Owszem, Bóg wie, czego mi potrzeba, zna moje myśli, pragnienia, oczekiwania. Jednak pozostawia mi pełną wolność, bym dokonywała wyboru, który wyrażam w modlitwie prośby. Gdy proszę uświadamiam sobie moją zależność od Niego. Czynię akt dobrowolnego poddania mojego życia Bożej Opatrzności. Taka postawa dopuszcza zgodę na odmowę ze strony Boga, na to, że może odpowiedzieć mi „nie”.

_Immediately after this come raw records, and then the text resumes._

(** Allocation of an object without children keeps the store well formed. *)
Lemma wf_alloc (h : heap) nd :
  wf h ->
  (∀ p, _parent nd = Some p ->
        p < length h ∧ startswith_underscore (_name nd) = false) ->
  _elements nd = [] -> _element_map nd = ∅ ->
  wf (h ++ [nd]).
Proof.
  intros Hwf Hpar Hel Hmap. split.
  - destruct (wf_root _ Hwf) as (rt & Hrt & Hnone).
    exists rt. split; [by apply lookup_app_l_Some|done].
  - intros a x p [[Hlt Hx]|[-> <-]]%lookup_snoc_Some Hp.
    + by eapply wf_parent.
    + by destruct (Hpar _ Hp).
  - intros p pn c [[Hlt Hpn]|[-> <-]]%lookup_snoc_Some Hc.
    + destruct (wf_child _ Hwf _ _ _ Hpn Hc) as (cn & Hcn & Hcp).
      exists cn. split; [by apply lookup_app_l_Some|done].
    + rewrite Hel in Hc. by apply elem_of_nil in Hc.
  - intros p pn n [[Hlt Hpn]|[-> <-]]%lookup_snoc_Some.
    + rewrite (wf_map _ Hwf _ _ n Hpn). symmetry. apply last_named_ext.
      intros c Hc. apply name_of_app.
      destruct (wf_child _ Hwf _ _ _ Hpn Hc) as (cn & Hcn & _).
      by eapply lookup_lt_Some.
    + by rewrite Hel, Hmap.
  - intros a x p [[Hlt Hx]|[-> <-]]%lookup_snoc_Some Hp.
    + by eapply wf_name.
    + by destruct (Hpar _ Hp).
Qed.

(** One run of the loop body keeps the store well formed. *)
Lemma wf_attached (h : heap) e nd p pn :
  wf h -> h !! e = Some nd -> _parent nd = Some p -> h !! p = Some pn ->
  wf (<[p := attached pn (_name nd) e]> h).
Proof.
  intros Hwf He Hpar Hp.
  assert (Hpe : p < e) by (by eapply wf_parent).
  assert (Hplt : p < length h) by (by eapply lookup_lt_Some).
  assert (Hnames : ∀ a, name_of (<[p := attached pn (_name nd) e]> h) a = name_of h a).
  { intros a. by eapply name_of_insert. }
  split.
  - destruct (wf_root _ Hwf) as (rt & Hrt & Hnone).
    destruct (decide (p = 0)) as [->|Hne].
    + exists (attached pn (_name nd) e).
      split; [by apply list_lookup_insert_eq|]. simpl. congruence.
    + exists rt. by rewrite list_lookup_insert_ne.
  - intros a x q [(<- & <- & _)|[Hne Hx]]%list_lookup_insert_Some Hq.
    + simpl in Hq. by eapply wf_parent.
    + by eapply wf_parent.
  - assert (Hkeep : ∀ c cn q, h !! c = Some cn -> _parent cn = Some q ->
        ∃ cn', <[p := attached pn (_name nd) e]> h !! c = Some cn'
               ∧ _parent cn' = Some q).
    { intros c cn q Hc Hq. destruct (decide (p = c)) as [->|Hne].
      - exists (attached pn (_name nd) e).
        split; [by apply list_lookup_insert_eq|]. simpl. congruence.
      - exists cn. by rewrite list_lookup_insert_ne. }
    intros q qn c [(<- & <- & _)|[Hne Hq]]%list_lookup_insert_Some Hc.
    + simpl in Hc. apply elem_of_app in Hc as [Hc|Hc].
      * destruct (wf_child _ Hwf _ _ _ Hp Hc) as (cn & Hcn & Hcp). by eapply Hkeep.
      * apply list_elem_of_singleton in Hc as ->. by eapply Hkeep.
    + destruct (wf_child _ Hwf _ _ _ Hq Hc) as (cn & Hcn & Hcp). by eapply Hkeep.
  - intros q qn n [(<- & <- & _)|[Hne Hq]]%list_lookup_insert_Some.
    + simpl. rewrite (last_named_ext h) by done. rewrite last_named_snoc.
      assert (Hne : name_of h e = Some (_name nd)) by (unfold name_of; by rewrite He).
      rewrite Hne. case_bool_decide as Hn.
      * inversion Hn; subst n. by rewrite lookup_insert_eq.
      * rewrite lookup_insert_ne by congruence. by apply (wf_map _ Hwf _ _ n Hp).
    + rewrite (last_named_ext h) by done. by apply (wf_map _ Hwf _ _ n Hq).
  - intros a x q [(<- & <- & _)|[Hne Hx]]%list_lookup_insert_Some Hq.
    + simpl in *. by eapply wf_name.
    + by eapply wf_name.
Qed.

(** The loop keeps the store well formed and allocates nothing. *)
Lemma wf_attach fuel (h : heap) e h' k :
  wf h -> attach fuel h e = Ok (h', k) -> wf h' ∧ length h' = length h.
Proof.
  revert h e h' k. induction fuel as [|fuel IH]; intros h e h' k Hwf Hrun;
    simpl in Hrun.
  - destruct (loop_test h e) as [err|[p|]]; simpl in Hrun; try done.
    by inversion Hrun; subst.
  - destruct (loop_test h e) as [err|[p|]] eqn:Htest; simpl in Hrun; try done;
      [|by inversion Hrun; subst].
    unfold loop_test in Htest.
    destruct (deref h e) as [err|nd] eqn:He; simpl in Htest; [done|].
    destruct (_parent nd) as [p'|] eqn:Hpar; [|done].
    destruct (deref h p') as [err|pn] eqn:Hp; simpl in Htest; [done|].
    case_bool_decide; [done|]. inversion Htest; subst p'.
    apply deref_Ok in He, Hp.
    rewrite (loop_body_eq _ _ _ _ _ He Hp) in Hrun. simpl in Hrun.
    destruct (attach fuel _ p) as [err|[h'' n]] eqn:Hrec; simpl in Hrun; [done|].
    inversion Hrun; subst h'' k.
    destruct (IH _ _ _ _ (wf_attached _ _ _ _ _ Hwf He Hpar Hp) Hrec) as [Hwf' Hlen].
    split; [done|]. by rewrite Hlen, length_insert.
Qed.

Lemma not_reserved_lookup nd name :
  startswith_underscore name = false ->
  instance_dict nd name = None ∧ name ∉ class_namespace.
Proof.
  intros Hus. split.
  - unfold instance_dict. by repeat case_decide; subst.
  - unfold class_namespace. intros Hin.
    repeat (apply elem_of_cons in Hin as [->|Hin]; [done|]).
    by apply elem_of_nil in Hin.
Qed.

Zdarza się jednak, że prośbę traktuję, jak handel wymienny z Bogiem. Odmówię Różaniec, pójdę na Mszę oczekując w zamian spełnienia tego, o co proszę. W takiej modlitwie nie poddaję swego życia Bogu i nie ma w niej zgody na Jego wolę. Liczy się tylko to, co ja chcę i to najlepiej w sposób, jaki sobie zażyczę. Kiedy zaś nie otrzymuję, zaczynam Boga oskarżać za wszelkie niepowodzenia. Wtedy to ja próbuję ograniczyć wolność Bogu, czego Bóg wobec mnie nigdy nie czyni, nawet wówczas, gdy nie postępuję zgodnie z Jego wolą.
Rachunek sumienia:
Czytania mszalne rozważa Aleksandra Kozak
Czytaj i słuchaj
Przeczytaj komentarze | 3 | Wszystkie komentarze »
Ostatnie komentarze:
wszystkie komentarze >
Uwaga! Dyskusja została zamknięta.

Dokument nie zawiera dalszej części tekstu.